FRANKFURT Dec 2 Shares in ThyssenKrupp
plunged in early Monday trading after the company
announced over the weekend the sale of its U.S. steel plant, a
deal to take back stainless steel assets it sold last year and
plans for a capital increase.
The stock was down 6.2 percent at 18.075 euros by 0830 GMT,
underperforming a 0.1 percent lower blue-chip DAX index
and reflecting disappointment that ThyssenKrupp, Germany's
biggest steelmaker, failed to reduce its exposure to the
volatile steel sector as much as hoped.
"We think a broader restructuring is much further away than
some may hope," Credit Suisse analyst Michael Shillaker said.
ThyssenKrupp said late on Friday it was selling the U.S.
plant in Calvert, Alabama, to ArcelorMittal and Nippon
Steel & Sumitomo Metal Corp for $1.55 billion, hitting
only the lower end of price expectations.
That also leaves it with loss-making Brazilian steel mill
CSA, which it had initially hoped to sell as well, and
management indicated ThyssenKrupp would now hang on to CSA for
ThyssenKrupp Chief Executive Heinrich Hiesinger has been
trying to shed assets with 10 billion euros ($13.6 billion) of
annual revenue to shift ThyssenKrupp away from the volatile
steel business into higher-margin products and services such as
elevators, submarines and factory components.
He tried for a year and a half to sell Steel Americas -
comprised of the steel finishing plant in Calvert and CSA in
Brazil - but negotiations turned out to be extremely difficult.

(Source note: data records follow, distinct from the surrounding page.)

(* ===== verification/EnvProps.v ===== *)
(** * What the environment code guarantees

    Creation, lookup and destruction of environments, and the two places where
    an environment running on another processor is not protected. *)

From stdpp Require Import base gmap list strings.
From Stdlib Require Import ZArith Lia.
From S2P Require Import Prelude Mmu Pmap PmapInv PmapOps PmapDir PmapBoot PmapProps MemInit.
From S2P Require Import Env Sched EnvFree EnvInv EnvAlloc KDemo Syscall SyscallInv.

Set Default Proof Using "Type".

(** ** Creation *)

(** [env_alloc] fails without any change exactly when no slot
    ([-E_NO_FREE_ENV]) or no page ([-E_NO_MEM]) is free.  Otherwise it takes the
    first free slot: the new environment is runnable with an empty user address
    space and the kernel's mappings above [UTOP], its identifier is positive,
    names its slot and differs from the last one of the slot, all other
    environments, mappings and page contents are as before, and the kernel
    invariant holds. *)
Theorem env_alloc_correct R fl efl s parent :
  kinv R fl efl s →
  (efl = [] ∧ env_alloc parent s = Ret (inl (- E_NO_FREE_ENV)) s) ∨
  (efl ≠ [] ∧ fl = [] ∧ env_alloc parent s = Ret (inl (- E_NO_MEM)) s) ∨
  ∃ i en p fl' efl' s', env_alloc parent s = Ret (inr i) s' ∧
    efl = i :: efl' ∧ fl = p :: fl' ∧ kinv R fl' efl' s' ∧
    envs s !! i = Some en ∧ envs s' = <[i := new_env parent i p en]> (envs s) ∧
    empty_dir (mem s') p ∧ kern_half (mem s') p ∧
    (let id := next_env_id (env_id en) i in 0 < id ∧ ENVX id = i ∧ id ≠ env_id en) ∧
    (∀ d k j, SPage d k j ∈ sites (dirs_of (envs s)) →
       pte_of (mem s') d k j = pte_of (mem s) d k j) ∧
    (∀ f k, f ∉ fl → rd (mem s') f k = rd (mem s) f k).
Proof.
  intros K. destruct (env_alloc_spec R fl efl s parent K)
    as [H|[H|(i & s' & fl' & efl' & E & C)]]; [by left|by right; left|].
  do 2 right. destruct (ec_env _ _ _ _ _ _ _ _ _ C) as (en & p & He & Hfl & Hs & Hem & Hk & H1 & H2 & H3).
  exists i, en, p, fl', efl', s'. split; [done|]. split; [apply C|]. split; [done|].
  split; [apply C|]. do 4 (split; [done|]). split; [done|]. split; apply C.
Qed.

Lemma env_alloc_correct_witness :
  ∃ s' fl' efl', env_alloc 0 KDemo.boot = Ret (inr 0) s' ∧ kinv KDemo.R fl' efl' s'.
Proof.
  destruct (env_alloc_correct KDemo.R (31 :: 30 :: Demo.rest) (seqZ 0 1024) KDemo.boot 0)
    as [[H _]|[(_ & H & _)|(i & en & p & fl' & efl' & s' & E & He & _ & K & _)]].
  - exact KDemo.boot_inv.
  - discriminate H.
  - discriminate H.
  - rewrite seqZ_cons in He by lia. injection He as <- _. exists s', fl', efl'.
    split; [exact E|exact K].
Defined.

(** ** Lookup *)

(** [envid2env] returns the calling environment for 0; any other identifier
    yields the one environment that is alive and has that identifier, provided the
    caller is that environment or its parent when [checkperm] is set, and
    [-E_BAD_ENV] when there is none; it changes nothing. *)
Theorem envid2env_correct R fl efl s envid chk :
  kinv R fl efl s → caller_ok s →
  (∀ i j, names s envid chk i → names s envid chk j → i = j) ∧
  ((∃ i, names s envid chk i ∧ envid2env envid chk s = Ret (inr (Some i)) s) ∨
   ((∀ i, ¬ names s envid chk i) ∧ envid2env envid chk s = Ret (inl (- E_BAD_ENV)) s)).
Proof.
  intros K Hc. split; [|by eapply envid2env_spec]. intros i j Hi Hj.
  destruct (decide (envid = 0)) as [->|H0].
  - destruct Hi as [[_ Hi]|[? _]]; [|done]. destruct Hj as [[_ Hj]|[? _]]; [|done]. congruence.
  - rewrite (names_slot R fl efl s envid chk i), (names_slot R fl efl s envid chk j); done.
Qed.

Lemma KDemo_caller_ok : caller_ok KDemo.one.
Proof.
  exists 0, KDemo.env0. split; [exact KDemo.one_cur|].
  rewrite KDemo.one_lookup. split; [done|discriminate].
Qed.

Lemma envid2env_correct_witness :
  envid2env 0x1001 true KDemo.one = Ret (inl (- E_BAD_ENV)) KDemo.one.
Proof.
  destruct (envid2env_correct KDemo.R (30 :: Demo.rest) (seqZ 1 1023) KDemo.one 0x1001 true
              KDemo.one_inv KDemo_caller_ok) as [_ [(i & Hi & _)|[_ H]]]; [|exact H].
  destruct Hi as [[H _]|(_ & e & He & Hst & Hid & _)]; [discriminate H|].
  rewrite KDemo.one_lookup in He. destruct (decide (i = 0)).
  - injection He as <-. vm_compute in Hid. discriminate Hid.
  - rewrite KDemo.free_envs_lookup in He. destruct (decide (0 ≤ i < 1024)); [|discriminate He].
    injection He as <-. destruct Hst. reflexivity.
Defined.

(** ** Destruction *)

(** C7. [env_free] of an environment that is not free always completes, with the
    kernel invariant intact: the slot goes to the front of the free list, its
    directory and every page and table only it referred to are free again (no page
    is lost), and the mappings of all other environments and the contents of all
    pages that are not page tables are as before. *)
Theorem env_free_correct R fl efl s e en :
  kinv R fl efl s → envs s !! e = Some en → env_status en ≠ ENV_FREE →
  ∃ s' fl', env_free e s = Ret tt s' ∧ kinv R fl' (e :: efl) s' ∧
    envs s' = <[e := freed_env (env_free_list s) en]> (envs s) ∧
    (∀ d, env_pgdir en = Some d → d ∈ fl') ∧ (∀ p, p ∈ fl → p ∈ fl') ∧
    (∀ p, leaked fl' (mem s') p → leaked fl (mem s) p) ∧
    (∀ d i j, SPage d i j ∈ sites (dirs_of (envs s')) →
       pte_of (mem s') d i j = pte_of (mem s) d i j) ∧
    (∀ f i, ¬ is_table (dirs_of (envs s)) (mem s) f → rd (mem s') f i = rd (mem s) f i).
Proof.
  intros K He Hst. destruct (env_free_spec R fl efl s e en K He Hst) as (s' & fl' & E & []).
  exists s', fl'. done.
Qed.

Lemma env_free_correct_witness :
  ∃ s' fl', env_free 0 KDemo.one = Ret tt s' ∧ kinv KDemo.R fl' (0 :: seqZ 1 1023) s'.
Proof.
  destruct (env_free_correct KDemo.R (30 :: Demo.rest) (seqZ 1 1023) KDemo.one 0 KDemo.env0)
    as (s' & fl' & E & K & _).
  - exact KDemo.one_inv.
  - rewrite KDemo.one_lookup. reflexivity.
  - discriminate.
  - exists s', fl'. split; [exact E|exact K].
Defined.

(** ** Environments running on another processor *)

(** Another processor has environment [e] as its current one. *)
Definition runs_elsewhere (s : kstate) (e : Z) : Prop :=
  ∃ k st, k ≠ this s ∧ cpus s !! k = Some (MkCpu st (Some e)).

(** [env_destroy] only marks an environment that runs on another processor;
    but the mark is not checked: a second [env_destroy] of the same environment,
    now [ENV_DYING], takes its address space apart and puts the slot and the
    directory on the free lists while the other processor still runs it. *)
Theorem env_destroy_twice R fl efl s e en :
  kinv R fl efl s → envs s !! e = Some en → env_status en = ENV_RUNNING →
  curenv s ≠ Some e → runs_elsewhere s e →
  ∃ s1 s2 fl2, env_destroy e s = Ret tt s1 ∧
    envs s1 = <[e := set_env_status ENV_DYING en]> (envs s) ∧
    env_destroy e s1 = Ret tt s2 ∧ kinv R fl2 (e :: efl) s2 ∧
    runs_elsewhere s2 e ∧ ∀ d, env_pgdir en = Some d → d ∈ fl2.
Proof.
  intros K He Hst Hne (k & st & Hk & Hcpu).
  set (s1 := set_envs (<[e := set_env_status ENV_DYING en]> (envs s)) s).
  assert (kinv R fl efl s1) as K1.
  { eapply kinv_env; [exact K|exact He|done..|]. rewrite Hst. split; intros [=]. }
  assert (envs s1 !! e = Some (set_env_status ENV_DYING en)) as He1 by apply lookup_insert_eq.
  assert (curenv s1 ≠ Some e) as Hne1 by done.
  destruct (env_free_spec R fl efl s1 e _ K1 He1) as (s2 & fl2 & E2 & F); [discriminate|].
  exists s1, s2, fl2. split; [|split; [done|split; [|split; [apply F|split]]]].
  - unfold env_destroy, bind, gets, env_at. rewrite He. cbn [deref ret].
    rewrite bool_decide_eq_true_2, bool_decide_eq_false_2 by done. cbn [andb negb].
    by apply upd_env_eq.
  - unfold env_destroy, bind, gets, env_at. rewrite He1. cbn [deref ret].
    rewrite (bool_decide_eq_false_2 (env_status _ = ENV_RUNNING)) by discriminate. cbn [andb].
    rewrite E2. by rewrite bool_decide_eq_false_2.
  - destruct (ef_cpus _ _ _ _ _ _ _ _ F) as (Hc & Ht & _). exists k, st.
    rewrite Hc, Ht. done.
  - intros d Hd. by apply (ef_dir _ _ _ _ _ _ _ _ F).
Qed.

(** Environment 0 runs on processor 0; this processor, 1, is idle. *)
Definition two_cpus : kstate :=
  MkK (mem KDemo.one) (envs KDemo.one) (env_free_list KDemo.one)
    {[ 0 := MkCpu CPU_STARTED (Some 0); 1 := MkCpu CPU_STARTED None ]} 1 true [] 0.

Lemma env_destroy_twice_witness :
  ∃ s1 s2, env_destroy 0 two_cpus = Ret tt s1 ∧ env_destroy 0 s1 = Ret tt s2 ∧
    runs_elsewhere s2 0.
Proof.
  destruct (env_destroy_twice KDemo.R (30 :: Demo.rest) (seqZ 1 1023) two_cpus 0 KDemo.env0)
    as (s1 & s2 & fl2 & E1 & _ & E2 & _ & Hr & _).
  - eapply kinv_ext; [exact KDemo.one_inv|reflexivity..|]. intros c H. discriminate H.
  - exact (KDemo.one_lookup 0).
  - reflexivity.
  - intros H. discriminate H.
  - exists 0, CPU_STARTED. split; [discriminate|reflexivity].
  - exists s1, s2. split; [exact E1|]. split; [exact E2|exact Hr].
Defined.

(** [sys_env_set_status] does not look at the present status: a child that
    runs on another processor becomes [ENV_RUNNABLE] while it is running there,
    and so may be chosen by [sched_yield] a second time. *)
Theorem sys_env_set_status_running R fl efl s envid i en :
  kinv R fl efl s → caller_ok s → names s envid true i → envs s !! i = Some en →
  env_status en = ENV_RUNNING → runs_elsewhere s i →
  ∃ s', sys_env_set_status envid 2 s = Ret 0 s' ∧
    envs s' = <[i := set_env_status ENV_RUNNABLE en]> (envs s) ∧
    runnable (envs s') i ∧ runs_elsewhere s' i.
Proof.
  intros K Hc Hi He Hst (k & st & Hk & Hcpu). unfold sys_env_set_status. cbn [status_arg].
  destruct (with_env_spec R fl efl s envid true K Hc) as [(j & Hj & E)|[Hn _]];
    [|by destruct (Hn i)].
  assert (j = i) as ->.
  { destruct (decide (envid = 0)) as [->|H0].
    - destruct Hi as [[_ Hi]|[? _]]; [|done]. destruct Hj as [[_ Hj]|[? _]]; [|done]. congruence.
    - by rewrite (names_slot R fl efl s envid true i), (names_slot R fl efl s envid true j). }
  exists (set_envs (<[i := set_env_status ENV_RUNNABLE en]> (envs s)) s). split.
  - unfold status_arg. cbn -[with_env]. rewrite E. unfold bind. by rewrite (upd_env_eq i _ s en).
  - split; [done|]. split; [|by exists k, st]. eexists. cbn. by rewrite lookup_insert_eq.
Qed.

Lemma sys_env_set_status_running_witness :
  ∃ s', sys_env_set_status 4097 2 KDemo.two = Ret 0 s' ∧ runnable (envs s') 1 ∧
    runs_elsewhere s' 1.
Proof.
  destruct KDemo.two_lookup as [H0 H1].
  destruct (sys_env_set_status_running KDemo.R Demo.rest (seqZ 2 1022) KDemo.two 4097 1 KDemo.env1)
    as (s' & E & _ & Hr & He).
  - exact KDemo.two_inv.
  - exists 0, KDemo.env0. split; [exact (KDemo.run1_cur _)|]. split; [exact H0|discriminate].
  - right. split; [discriminate|]. exists KDemo.env1. split; [exact H1|].
    split; [discriminate|]. split; [reflexivity|]. intros _. right. exists 0, KDemo.env0.
    split; [exact (KDemo.run1_cur _)|]. split; [exact H0|reflexivity].
  - exact H1.
  - reflexivity.
  - exists 1, CPU_STARTED. split; [discriminate|reflexivity].
  - exists s'. split; [exact E|]. split; [exact Hr|exact He].
Defined.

"Although TK Steel USA was sold, the big coup that was hoped
for did not materialise," DZ Bank analyst Dirk Schlamp said.
Also, ThyssenKrupp said late on Friday it was forced to take
back Italian steel plant Terni and high-performance alloy unit
VDM, parts of the stainless steel business it sold to Finland's
Outokumpu last year, in exchange for a loan note.
"We doubt that greater operational control over troubled
stainless assets is what ThyssenKrupp shareholders had in mind
for ThyssenKrupp's strategic shift in 2013/14," Nomura analyst
Neil Sampat said, cutting his recommendation on the stock to
"reduce" from "neutral".
And to alleviate the strain on its balance sheet,
ThyssenKrupp is planning to increase its capital by as much as
10 percent in a sale of new shares, which could raise close to 1
billion euros at Friday's closing price.